# El cheapo thermal paste?



## warfreak (Feb 20, 2015)

Recently, I took to cleaning my PC by taking it apart. Naturally I rubbed off all the thermal paste between the CPU and heatsink.

Now I need to apply thermal paste and I have 2 options, go for a reliable brand like thermaltake or Artic Silver which costs > 500 bucks or go for a non branded one that sells dirt cheap between Rs. 30-70.

Is it recommended to use el cheapo thermal paste on the CPU? I have a i7 3770(notice the absent K) processor and stock heatsink. I am pretty sure the thermal compound that was on previously was unbranded one as well since I had got the PC preassembled. 

I have not faced any CPU overheating related issues till now and my PC has been running fine since the time I got it.

So should I reapply the el cheapo one again or should I go for a reliable brand?


----------



## saswat23 (Feb 20, 2015)

Better to apply a Branded one. Complete peace of mind.
You can go for: Deepcool Z5 Tharmal Paste - Buy @ Best Price in India | Snapdeal


----------



## The Sorcerer (Feb 20, 2015)

I wouldn't if I were you. Purely because one may not sure how good they are and if they would damage anything. 


Consider this:
Buy Online Arctic Silver Ceramique 2 2.7g Thermal Paste in India

Ceramique has very good long time compared to others. If you have friends who have a syringe, you could always borrow it. A small syringe stays with you for a long time.


----------



## $hadow (Feb 20, 2015)

The Sorcerer said:


> I wouldn't if I were you. Purely because one may not sure how good they are and if they would damage anything.
> 
> 
> Consider this:
> ...



syringe is used for applying on the plate right? How it will stay long time?


----------



## warfreak (Feb 20, 2015)

$hadow said:


> syringe is used for applying on the plate right? How it will stay long time?

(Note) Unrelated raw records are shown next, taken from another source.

Lemma dup_ack_next s : dup_ack s -> dup_ack (ack_rtt (upd dup_step s)).
Proof.
  intros [Hf Hn Hl Hw Ht]. destruct (ack_rtt_tim (upd dup_step s)) as (t & -> & Htt).
  destruct (step_view (pcb s)) as ([= V1 V2 V3 V4 V5] & Hr & _). unfold window_news in *. simpl in *.
  split; simpl; try done; [congruence|unfold window_news; simpl; by rewrite V2, V3, V4|]. rewrite Htt. auto.
Qed.

(** [n] acknowledgements of the same kind in a row. *)
Fixpoint acks (n : nat) s : outcome (input N) :=
  match n with O => Ret s | S n => s ← receive_ack s; acks n s end.

(** After [n] duplicate acknowledgements; [g] was the first unacknowledged segment. *)
Record after_dups (n : Z) (g : tcp_seg) (q us : list tcp_seg) (w T M : Z) s : Prop := {
  ad_dup : dup_ack s;
  ad_count : dupacks (cng (pcb s)) = Z.min 255 n;
  ad_mss : mss (pcb s) = M;
  ad_thresh : Z.max (2 * M) (Z.min w (snd_wnd (snd (pcb s))) / 2) = T;
  ad_infr : has (flags (pcb s)) TF_INFR = (3 <=? n);
  ad_queues : (unacked (snd (pcb s)), unsent (snd (pcb s)))
              = (if n <? 3 then (g :: q, us) else (q, insert_unsent g us));
  ad_cwnd : cwnd (cng (pcb s)) = if n <? 3 then w else Z.min 0xffff (T + 3 * M + (n - 3) * M);
  ad_ssthresh : 3 <= n -> ssthresh (cng (pcb s)) = T }.

Lemma fast_infr p : has (flags p) TF_INFR = true -> tcp_rexmit_fast p = p.
Proof. intros H. unfold tcp_rexmit_fast. by rewrite H, andb_false_r. Qed.

Lemma infr_set f : has (u16 (Z.lor f TF_INFR)) TF_INFR = true.
Proof.
  change TF_INFR with (2 ^ 2). rewrite has_pow2 by lia. unfold u16. rewrite Z.mod_pow2_bits_low by lia.
  rewrite Z.lor_spec. apply orb_true_r.
Qed.
(** [tcp_write] behind its checks. *)
Lemma write_rest_ok U S L B qa qs fuel dat apiflags adjacent s :
  sender_ok U S L B qa qs (pcb s) -> 0 < mss_local (pcb s) <= 0xffff ->
  stream byte_at L (Z.of_nat (length dat)) = dat -> Z.of_nat (length dat) <= 0xffff ->
  L + Z.of_nat (length dat) <= U + 2 ^ 30 -> (length dat < fuel)%nat ->
  Z.of_nat (length dat) <= snd_buf (snd (pcb s)) ->
  (0 < Z.of_nat (length dat) -> snd_queuelen (snd (pcb s)) < TCP_SND_QUEUELEN) ->
  let m := mss_local (pcb s) in
  let copy := has apiflags TCP_WRITE_FLAG_COPY in
  exists err s',
    ('(t, s) ← write_tail copy adjacent m dat s;
     match t with
     | None => write_memerr NoTail [] s
     | Some (t, queuelen) =>
         '(ok, queuelen, queue, s) ← write_segs fuel copy m dat (tail_len t) queuelen [] s;
         if (ok : bool) then s ← write_commit (has apiflags TCP_WRITE_FLAG_MORE) dat t queue queuelen s; Ret (ERR_OK, s)
         else write_memerr t queue s
     end) = Ret (err, s') /\
    appended U S L B qa qs dat s err s'.
Proof.
  intros Hok Hm Hdat Hlen HL Hfuel Hbuf Hql m copy. set (n := Z.of_nat (length dat)) in *.
  pose proof (sn_send _ _ _ _ _ _ _ Hok) as Hs. pose proof (so_unsent _ _ _ _ _ _ _ Hs) as Hu.
  pose proof (clens_nonneg (qa ++ qs)) as Hc. rewrite <- (so_qlen _ _ _ _ _ _ _ Hs) in Hc.
  destruct (write_tail_ok copy adjacent m L dat qs s) as (r & s1 & -> & Hr); try done; try lia.
  { apply (sn_tail _ _ _ _ _ _ _ Hok). }
  { intros Hn. specialize (Hql Hn). unfold TCP_SND_QUEUELEN in *. lia. }
  { pose proof (so_placed _ _ _ _ _ _ _ Hs) as [_ Hp]%Forall_app. eapply Forall_impl; [exact Hp|]. by intros x []. }
  cbn [mbind outcome_bind]. destruct r as [[t qlen]|]; cycle 1.
  { destruct (write_memerr_ok U S L B qa qs NoTail [] s s1 Hs Hr) as (s2 & E & H1 & H2 & H3).
    exists ERR_MEM, s2. by split_and!. }
  destruct Hr as (Hu1 & -> & Hfits). pose proof (used_pcb _ _ _ _ Hu1) as Hp1.
  assert (0 <= tail_len t <= n) as Htn.
  { destruct Hfits as [->|(? & ? & _ & _ & _ & H & _)]; [simpl; lia|]. lia. }
  assert (0 <= tail_bufs t <= 1) as Htb by (destruct t; simpl; lia).
  destruct (write_segs_ok copy m L dat ltac:(lia) Hlen Hdat fuel (tail_len t) (snd_queuelen (snd (pcb s)) + tail_bufs t) [] s1)
    as (ok & qlen & q & s2 & -> & Hu2 & Hq); [lia|lia| |rewrite Hp1; apply (sn_lbb _ _ _ _ _ _ _ Hok)|].
  { intros Hn. specialize (Hql ltac:(lia)). lia. }
  cbn [mbind outcome_bind]. rewrite app_nil_l.
  pose proof (used_trans _ _ _ _ _ _ _ Hu1 Hu2) as Hu3. destruct ok; cycle 1.
  { destruct (write_memerr_ok U S L B qa qs t q s s2 Hs Hu3) as (s3 & E & H1 & H2 & H3). exists ERR_MEM, s3. by split_and!. }
  destruct (Hq I) as (Htl & -> & Hqmax). pose proof (used_pcb _ _ _ _ Hu3) as Hp3.
  destruct (write_commit_ok U S L B qa qs (has apiflags TCP_WRITE_FLAG_MORE) dat t q
    (snd_queuelen (snd (pcb s)) + tail_bufs t + clens q) s2) as (qs' & p' & -> & Hok' & Hl' & Hc' & Hcut); rewrite ?Hp3; try done; try lia.
  { pose proof (so_qlen_range _ _ _ _ _ _ _ Hs). unfold TCP_SND_QUEUELEN in *. destruct Hqmax as [|Hq0]; [lia|].
    destruct Hfits as [Ht|(? & ? & _ & _ & _ & H2 & _)]; [rewrite Ht, Hq0; simpl; lia|]. specialize (Hql ltac:(lia)).
    rewrite Hq0. simpl. lia. }
  exists ERR_OK, (set_pcb p' s2). split; [done|]. exists qs'. split; [done|].
  rewrite Hp3 in Hcut. destruct Hu3 as [[k ->] Hu3]. simpl in *. unfold placed in *. split_and!; [lia|lia|done].
Qed.

Lemma write_ok U S L B qa qs fuel dat apiflags adjacent s :
  sender_ok U S L B qa qs (pcb s) -> writable (pcb s) -> 0 < mss (pcb s) <= 0xffff -> 0 <= snd_wnd_max (snd (pcb s)) ->
  stream byte_at L (Z.of_nat (length dat)) = dat -> Z.of_nat (length dat) <= 0xffff ->
  L + Z.of_nat (length dat) <= U + 2 ^ 30 -> (length dat < fuel)%nat ->
  exists err s', tcp_write fuel dat apiflags adjacent s = Ret (err, s') /\
    appended U S L B qa qs dat s err s'.
Proof.
  intros Hok Hst Hmss Hwm Hdat Hlen HL Hfuel. pose proof (mss_local_pos _ Hmss Hwm) as Hm.
  pose proof (sn_send _ _ _ _ _ _ _ Hok) as Hs. pose proof (so_unsent _ _ _ _ _ _ _ Hs) as Hu.
  unfold tcp_write, tcp_write_checks. rewrite bool_decide_true by done. cbn [negb].
  set (n := Z.of_nat (length dat)) in *.
  assert (forall p, pcb s = p -> set_pcb p s = s) as Hid by (intros p <-; by destruct s).
  destruct (Z.eqb_spec n 0) as [Hz|Hnz]; [|destruct (Z.ltb_spec (snd_buf (snd (pcb s))) n)].
  2:{ eexists _, _. split; [reflexivity|]. by split_and!. }
  2: change (Z.min TCP_SND_QUEUELEN (TCP_SNDQUEUELEN_OVERFLOW + 1)) with TCP_SND_QUEUELEN;
     destruct (Z.leb_spec TCP_SND_QUEUELEN (snd_queuelen (snd (pcb s)))).
  2:{ eexists _, _. split; [reflexivity|]. by split_and!. }
  2: rewrite (checks_valid _ _ _ _ _ _ _ Hok).
  all: cbn [lwip_assert mbind outcome_bind]; rewrite (Hid _ eq_refl); cbn [decide]; rewrite decide_False by tauto.
  all: pose proof (so_buf_range _ _ _ _ _ _ _ Hs).
  all: apply (write_rest_ok U S L B qa qs fuel dat apiflags adjacent s); try done; try lia; intros; lia.
Qed.

(** C4: (tcp_write) for a connection whose queues hold the stream up to [L], the last unsent segment ending there and holding at
    most the present segment size ([sender_ok]), [tcp_write] returns, whatever memory there is. With
    [ERR_OK] the bytes are the next part of the stream that is sent: the queues, the send buffer
    and the length of the queue account for them, each segment that is new or was extended has at most the segment size, options included,
    and carries the text of its position, and pool and pbufs are used for nothing else. With
    [ERR_MEM] the connection is as before but for the flag that remembers the failure, and
    everything is given back. *)
Theorem write_appends U S L B qa qs fuel dat apiflags adjacent s :
  sender_ok U S L B qa qs (pcb s) -> writable (pcb s) -> 0 < mss (pcb s) <= 0xffff -> 0 <= snd_wnd_max (snd (pcb s)) ->
  stream byte_at L (Z.of_nat (length dat)) = dat -> Z.of_nat (length dat) <= 0xffff ->
  L + Z.of_nat (length dat) <= U + 2 ^ 30 -> (length dat < fuel)%nat ->
  exists err s', tcp_write fuel dat apiflags adjacent s = Ret (err, s') /\
    appended U S L B qa qs dat s err s'.
Proof. exact (write_ok U S L B qa qs fuel dat apiflags adjacent s). Qed.
End send.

Even I was thinking the same . I had a syringe of Thermaltake a while back but it was solidified and unusable. That taught me to only get small amount of paste at a time rather than purchase more and never use most of it.

Is that Artic Silver ceramique good? Considering our tropical climate, its very difficult to get a good reading on optimal temperatures for components.


----------



## adityak469 (Feb 20, 2015)

go for Noctua NT H1, its relatively cheap. You can also look for Deepcool Z5. I bought NT H1 and the syringe lasted for two application on my CPU and one on my GPU plus there's more remaining in it.


----------



## The Sorcerer (Feb 20, 2015)

I've observed in certain cases thermal pastes getting dried quickly. Older NT-H1 that I got with U12PSE2 long time ago did that, though the recent 3-4 NT-H1 syringes that I have dont have that issues. The newer MX2 does dry up in 12 months, and it becomes a pain to remove the heatsink from the motherboard. My experience with ceramique was pleasant. Even with older systems that ws barely opened for two years, the ceramique didn't dry up.

Ofcourse this depends more on how load/overclock/heat, etc is applied at that time. Ceramique doesn't have the best of cooling, but it has much longer lifespan. If you dont mind opening up the system and making clean ups after few months, NT-H1 is good enough.


----------



## gagan_kumar (Feb 21, 2015)

can anyone recommend him the best vfm paste...........( even i also want to know)


----------



## warfreak (Feb 21, 2015)

I got the Artic Silver Ceramique as Sorceror suggested. Not really any difference in temperature but that's okay since the temperatures are stable at 40c at idle just like my graphics card.

I will be more than pleased if it survives the Indian summer.


----------



## $hadow (Feb 21, 2015)

Phew even maintaining a computer is not easy.


----------